── Data in this exercise

(** C10.  For every [p] and every octave count [k], [fbm p k] lies in
    [[0, 1 - 0.5^min(max(k,0),8)]], so it is below 1; and the loop stops
    after 8 iterations, so every [k >= 8] gives [fbm p 8]. *)
Theorem fbm_range_and_cap (p : vec3) (k : Z) :
  0 <= fbm p k <= 1 - 0.5 ^ Z.to_nat (Z.min (Z.max k 0) 8)
  /\ fbm p k < 1
  /\ fbm p (Z.max k 8) = fbm p 8.
Proof.
  pose proof (octave_sum_bounds p (Z.to_nat (clamp_0_8 k))) as Hb.
  rewrite <- fbm_octave_sum in Hb. unfold clamp_0_8 in Hb.
  assert (Hp : 0 < 0.5 ^ Z.to_nat (Z.min (Z.max k 0) 8)) by (apply pow_lt; lra).
  repeat split; try lra.
  rewrite !fbm_octave_sum. f_equal. unfold clamp_0_8. lia.
Qed.

End NoiseProps.

(** ** DisplacementModel *)

Module VertexProps.
Import Glsl Gl Noise Vertex.

Lemma vmix_0 (a b : vec3) : vmix a b 0.0 = a.
Proof. destruct a as [ax ay az]. unfold vmix, mix; cbn. f_equal; lra. Qed.

Lemma vadd_0_r (a : vec3) : vadd a (mkVec3 0.0 0.0 0.0) = a.
Proof. destruct a as [ax ay az]. unfold vadd, vzip; cbn. f_equal; lra. Qed.

(** In pass 0 [main] is [core_main]. *)
Lemma main_core (u : store) (vs : vec4) :
  ui u u_Pass = 0%Z -> main u vs = core_main u vs.
Proof.
  intros Hp. unfold main, core_main. cbv zeta. rewrite Hp. cbn [Z.eqb].
  rewrite vmix_0, vadd_0_r. reflexivity.
Qed.

Lemma coreDisp_time (u : store) (t : R) (p : vec3) :
  coreDisp (upd u u_Time (F t)) p = coreDisp u p.
Proof. reflexivity. Qed.

(** C3.  In the core pass (pass index 0) the displacement [v_Height] is
    [coreLowAmp * (0.70 sin(0.85 p.y) + 0.50 cos(0.60 p.z) + 0.40 sin(0.60 p.x))
     + coreHiAmp * (vnoise(6 p) - 0.5)],
    and it does not depend on the elapsed time: setting [u_Time] to any [t]
    leaves the displacement, the displaced position [v_Pos] and
    [gl_Position] as they are. *)
Theorem core_displacement_formula (u : store) (vs : vec4) (t : R) :
  ui u u_Pass = 0%Z ->
  v_Height (main u vs) =
    uf u u_CoreLowAmp *
      (0.70 * sin (0.85 * wy vs) + 0.50 * cos (0.60 * wz vs) + 0.40 * sin (0.60 * wx vs))
    + uf u u_CoreHiAmp * (vnoise (vscale (xyz vs) 6) - 0.5)
  /\ v_Height (main (upd u u_Time (F t)) vs) = v_Height (main u vs)
  /\ v_Pos (main (upd u u_Time (F t)) vs) = v_Pos (main u vs)
  /\ gl_Position (main (upd u u_Time (F t)) vs) = gl_Position (main u vs).
Proof.
  intros Hp.
  assert (Hp' : ui (upd u u_Time (F t)) u_Pass = 0%Z) by exact Hp.
  rewrite (main_core _ vs Hp), (main_core _ vs Hp').
  repeat split.
  cbn [v_Height core_main]. unfold coreDisp, lowStatic; cbn [xyz vx vy vz].
  replace 6.0 with 6 by lra. reflexivity.
Qed.
(** ** A stand-in clock reader for the worked examples

    The theorems below hold for every [parse].  Closed examples need one:
    this reader takes a run of decimal digits as a number of minutes after
    the epoch and rejects any other text. *)

Fixpoint digits_value (s : string) (acc : Z) : option Z :=
  match s with
  | EmptyString => Some acc
  | String c r =>
      let n := Z.of_nat (nat_of_ascii c) in
      if (48 <=? n) && (n <=? 57) then digits_value r (10 * acc + (n - 48))
      else None
  end.

Definition minutes_clock (text : string) : option Z :=
  if truthy text
  then option_map (fun m => m * 60 * usec_per_sec) (digits_value text 0)
  else None.

(** ** Reference quantities used in the statements *)

(** The time owed to status [s] by the segments of a timeline: a segment
    runs from an entry to the next one (to [resolution_time] for the last
    entry), belongs to the status of the entry that opens it, and counts
    when that status is not final and the segment has positive length. *)
Fixpoint attributed (s : string) (tl : list (string * Z)) (resolution_time : Z)
  : Z :=
  match tl with
  | [] => 0
  | (status, start) :: rest =>
      let end_ := match rest with
                  | (_, t) :: _ => t
                  | [] => resolution_time
                  end in
      (if bool_decide (status = s)
          && negb (bool_decide (status ∈ FINAL_STATUSES))
          && (end_ >? start)
       then end_ - start else 0)
      + attributed s rest resolution_time
  end.

(** The initial status as the specification words it: the [from] of the
    earliest status change when there is one, else the current status. *)
Definition claimed_initial_status (status_changes : list Change)
    (status_name : string) : option string :=
  match status_changes with
  | c :: _ => change_from c
  | [] => Some (upper status_name)
  end.

(** A ticket carries a timestamp text that the parser rejects. *)
Definition has_malformed_timestamp (parse : string -> option Z)
    (issue : Issue) : Prop :=
  parse (fields_created issue) = None
  ∨ (∃ text, fields_resolutiondate issue = Some text ∧ parse text = None)
  ∨ (∃ history, history ∈ changelog_histories issue
                ∧ parse (history_created history) = None).

(** The timestamp texts that the loop body of [src/app.py] hands to the
    parser: the creation time, a non-empty resolution time, and the time
    of every history that holds a status item. *)
Definition has_status_item (history : History) : Prop :=
  ∃ item, item ∈ history_items history ∧ item_field item = "status".

Definition parsed_text (issue : Issue) (text : string) : Prop :=
  text = fields_created issue
  ∨ (fields_resolutiondate issue = Some text ∧ text ≠ "")
  ∨ (∃ history, history ∈ changelog_histories issue
                ∧ has_status_item history
                ∧ text = history_created history).

(** The [from] of a change is absent or a non-empty text. *)
Definition from_ok (c : Change) : Prop :=
  ∀ f, change_from c = Some f → truthy f = true.

Definition with_priority (priority_name : option string) (issue : Issue)
  : Issue :=
  mkIssue (issue_key issue) (fields_created issue)
          (fields_resolutiondate issue) (fields_status_name issue)
          priority_name (changelog_histories issue).

(** ** Worked tickets *)

(** Created at minute 0 and resolved at minute 300, having moved to
    WORK IN PROGRESS at minute 90 and to COMPLETED at minute 300; the
    changelog lists the later history first. *)
Definition ticket_resolved (priority_name : option string) : Issue :=
  mkIssue "GNOC-1" "0" (Some "300") "Completed" priority_name
    [ mkHistory "300"
        [ mkItem "status" (Some "Work in Progress") "Completed" ];
      mkHistory "90"
        [ mkItem "assignee" None "someone";
          mkItem "status" (Some "Open") "Work in Progress" ] ].

(** No status item, unresolved, one history whose timestamp is not a
    timestamp. *)
Definition ticket_odd_history : Issue :=
  mkIssue "GNOC-2" "0" None "In Review" None
    [ mkHistory "not a date" [ mkItem "assignee" None "someone" ] ].

(** A status item whose [fromString] is missing. *)
Definition ticket_no_from : Issue :=
  mkIssue "GNOC-3" "0" None "Closed" (Some "Medium")
    [ mkHistory "5" [ mkItem "status" None "Work in Progress" ] ].

(** The creation time is not a timestamp. *)
Definition ticket_bad_created : Issue :=
  mkIssue "GNOC-4" "yesterday" None "Open" (Some "Low") [].

(** Another ticket; its resolution time is the same text. *)
Definition ticket_bad_resolved : Issue :=
  mkIssue "GNOC-5" "0" (Some "yesterday") "Closed" None [].

(** ** Further reference quantities *)

(** The change that one status item gives, at the instant [time] of its
    history: the dict appended to [status_changes]. *)
Definition item_change (time : Z) (item : Item) : Change :=
  mkChange
    match item_fromString item with
    | Some f => if truthy f then Some (upper f) else None
    | None => None
    end
    (upper (item_toString item))
    time.

(** The changes of one history, in the order of its items. *)
Definition history_changes (parse : string -> option Z) (history : History)
  : list Change :=
  match parse (history_created history) with
  | Some time =>
      item_change time
        <$> filter (λ item, item_field item = "status") (history_items history)
  | None => []
  end.

(** A ticket with another changelog. *)
Definition with_histories (histories : list History) (issue : Issue) : Issue :=
  mkIssue (issue_key issue) (fields_created issue)
          (fields_resolutiondate issue) (fields_status_name issue)
          (fields_priority_name issue) histories.

(** A changelog stripped of what is not a status change: the other items,
    then the histories left without any item. *)
Definition status_items_only (history : History) : History :=
  mkHistory (history_created history)
    (filter (λ item, item_field item = "status") (history_items history)).

Definition status_histories (histories : list History) : list History :=
  filter (λ history, history_items history ≠ [])
    (status_items_only <$> histories).




(** The sum of the buckets of a map of durations. *)
Definition map_sum (d : gmap string Z) : Z :=
  map_fold (λ _ v acc, v + acc) 0 d.

(** A ticket is resolved when [fields.resolutiondate] is truthy. *)
Definition resolved (issue : Issue) : Prop :=
  ∃ text, fields_resolutiondate issue = Some text ∧ text ≠ "".

(** A status item that [src/sla.py] keeps: its new status is recognised
    there. *)
Definition has_kept_item (history : History) : Prop :=
  ∃ item, item ∈ history_items history ∧ item_field item = "status"
          ∧ upper (item_toString item) ∈ Sla.VALID_STATUSES.

(** A decidable closed proposition, settled by evaluating its decision. *)
Ltac by_evaluation :=
  match goal with
  | |- ?P => apply (bool_decide_unpack P); vm_compute; exact I
  end.

(** * Properties *)

(** ** Strings *)

Lemma starts_with_spec (key text : string) :
  starts_with key text = true ↔ ∃ post, text = key +:+ post.
Proof.
  revert text. induction key as [|a key IH]; intros text.
  - split; [intros _; by exists text | done].
  - destruct text as [|b text]; simpl.
    + split; [done | intros [post H]; discriminate].
    + rewrite andb_true_iff, Ascii.eqb_eq, IH. split.
      * intros [-> [post ->]]. by exists post.
      * intros [post H]. injection H as -> ->. split; [done | by exists post].
Qed.

Lemma contains_spec (key text : string) :
  contains key text = true ↔ is_substring key text.
Proof.
  unfold is_substring. split.
  - induction text as [|c r IH]; simpl; rewrite orb_true_iff.
    + intros [H|H]; [|done]. apply starts_with_spec in H as [post ->].
      by exists "", post.
    + intros [H|H].
      * apply starts_with_spec in H as [post H]. by exists "", post.
      * destruct (IH H) as (pre & post & ->). by exists (String c pre), post.
  - intros (pre & post & ->). induction pre as [|c pre IH].
    + assert (starts_with key ("" +:+ key +:+ post) = true) as H
        by (apply starts_with_spec; by exists post).
      destruct ("" +:+ key +:+ post); simpl; by rewrite H.
    + change (String c pre +:+ key +:+ post)
        with (String c (pre +:+ key +:+ post)).
      simpl. rewrite IH. apply orb_true_r.
Qed.

Lemma contains_false (key text : string) :
  contains key text = false ↔ ¬ is_substring key text.
Proof.
  rewrite <- contains_spec. by destruct (contains key text).
Qed.

Lemma truthy_true (s : string) : truthy s = true ↔ s ≠ "".
Proof. destruct s; simpl; split; done. Qed.

Lemma upper_truthy (s : string) : truthy (upper s) = truthy s.
Proof. by destruct s. Qed.

(** ** The budget scan *)

Lemma sla_scan_Some (items : list (string * Z)) (p : string) (b : Z) :
  sla_scan items p = Some b ↔
  ∃ (i : nat) (key : string),
    items !! i = Some (key, b) ∧ contains key p = true
    ∧ ∀ (j : nat) (kv : string * Z),
        (j < i)%nat → items !! j = Some kv → contains kv.1 p = false.
Proof.
  induction items as [|[key minutes] rest IH]; simpl.
  - split; [done | by intros (i & k & H & _)].
  - destruct (contains key p) eqn:Hc.
    + split.
      * intros [= <-]. exists 0%nat, key. repeat split; try done. lia.
      * intros (i & k & Hi & Hk & Hj). destruct i as [|i].
        -- by injection Hi as _ ->.
        -- specialize (Hj 0%nat (key, minutes) ltac:(lia) eq_refl).
           simpl in Hj. congruence.
    + rewrite IH. split.
      * intros (i & k & Hi & Hk & Hj). exists (S i), k. repeat split; try done.
        intros [|j] kv Hlt Hkv.
        -- by injection Hkv as <-.
        -- apply (Hj j); [lia | done].
      * intros (i & k & Hi & Hk & Hj). destruct i as [|i].
        -- injection Hi as -> ->. congruence.
        -- exists i, k. repeat split; try done.
           intros j kv Hlt Hkv. apply (Hj (S j)); [lia | done].
Qed.

Lemma sla_scan_None (items : list (string * Z)) (p : string) :
  sla_scan items p = None ↔ ∀ kv, kv ∈ items → contains kv.1 p = false.
Proof.
  induction items as [|[key minutes] rest IH]; simpl.
  - split; [intros _ kv H; by apply not_elem_of_nil in H | done].
  - destruct (contains key p) eqn:Hc.
    + split; [done |]. intros H.
      specialize (H (key, minutes) ltac:(left)). simpl in H. congruence.
    + rewrite IH. split.
      * intros H kv Hkv. apply elem_of_cons in Hkv as [->|Hkv]; [done | auto].
      * intros H kv Hkv. apply H. by right.
Qed.

(** ** The stable sort *)

Section sort_by.

Context {A : Type} (key : A → Z).

(** Where [insert_by] puts the new element: after the elements with a
    strictly smaller key, before the first one with a key at least as
    large. *)
Lemma insert_by_split (x : A) (l : list A) :
  ∃ l1 l2, l = l1 ++ l2
           ∧ insert_by key x l = l1 ++ x :: l2
           ∧ Forall (λ y, key y < key x) l1.
Proof.
  induction l as [|y l IH]; simpl.
  - by exists [], [].
  - destruct (Z.leb_spec (key x) (key y)) as [Hle|Hlt].
    + by exists [], (y :: l).
    + destruct IH as (l1 & l2 & -> & -> & Hall).
      exists (y :: l1), l2. repeat split; try done. by constructor.
Qed.

Lemma insert_by_perm (x : A) (l : list A) : insert_by key x l ≡ₚ x :: l.
Proof.
  destruct (insert_by_split x l) as (l1 & l2 & -> & -> & _).
  by rewrite Permutation_middle.
Qed.

Lemma sort_by_perm (l : list A) : sort_by key l ≡ₚ l.
Proof.
  induction l as [|x l IH]; simpl; [done |].
  by rewrite insert_by_perm, IH.
Qed.

Lemma insert_by_sorted (x : A) (l : list A) :
  StronglySorted (key_le key) l → StronglySorted (key_le key) (insert_by key x l).
Proof.
  induction 1 as [|y l Hs IH Hall]; simpl.
  - repeat constructor.
  - destruct (Z.leb_spec (key x) (key y)) as [Hle|Hlt].
    + constructor; [by constructor |]. constructor; [done |].
      eapply Forall_impl; [exact Hall |]. unfold key_le. simpl. lia.
    + constructor; [done |]. rewrite insert_by_perm.
      constructor; [unfold key_le; lia | done].
Qed.

Lemma sort_by_sorted (l : list A) : StronglySorted (key_le key) (sort_by key l).
Proof.
  induction l as [|x l IH]; simpl; [constructor |].
  by apply insert_by_sorted.
Qed.

(** A sorted list read by positions. *)
Lemma sorted_lookup (l : list A) (i j : nat) (a b : A) :
  StronglySorted (key_le key) l → (i ≤ j)%nat →
  l !! i = Some a → l !! j = Some b → key a <= key b.
Proof.
  intros Hs. revert i j. induction Hs as [|y l Hs IH Hall]; intros i j Hij Hi Hj.
  - done.
  - destruct i as [|i], j as [|j]; simpl in *; try lia.
    + injection Hi as <-. injection Hj as <-. lia.
    + injection Hi as <-. rewrite Forall_forall in Hall.
      apply (Hall b). by eapply list_elem_of_lookup_2.
    + apply (IH i j); [lia | done | done].
Qed.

────

Task item >> Only a verbatim transcription of the lines from the one containing "as <-. lia." through the last line of the records counts as the answer.

Problem solution >>
    + injection Hi as <-. injection Hj as <-. lia.
    + injection Hi as <-. rewrite Forall_forall in Hall.
      apply (Hall b). by eapply list_elem_of_lookup_2.
    + apply (IH i j); [lia | done | done].
Qed.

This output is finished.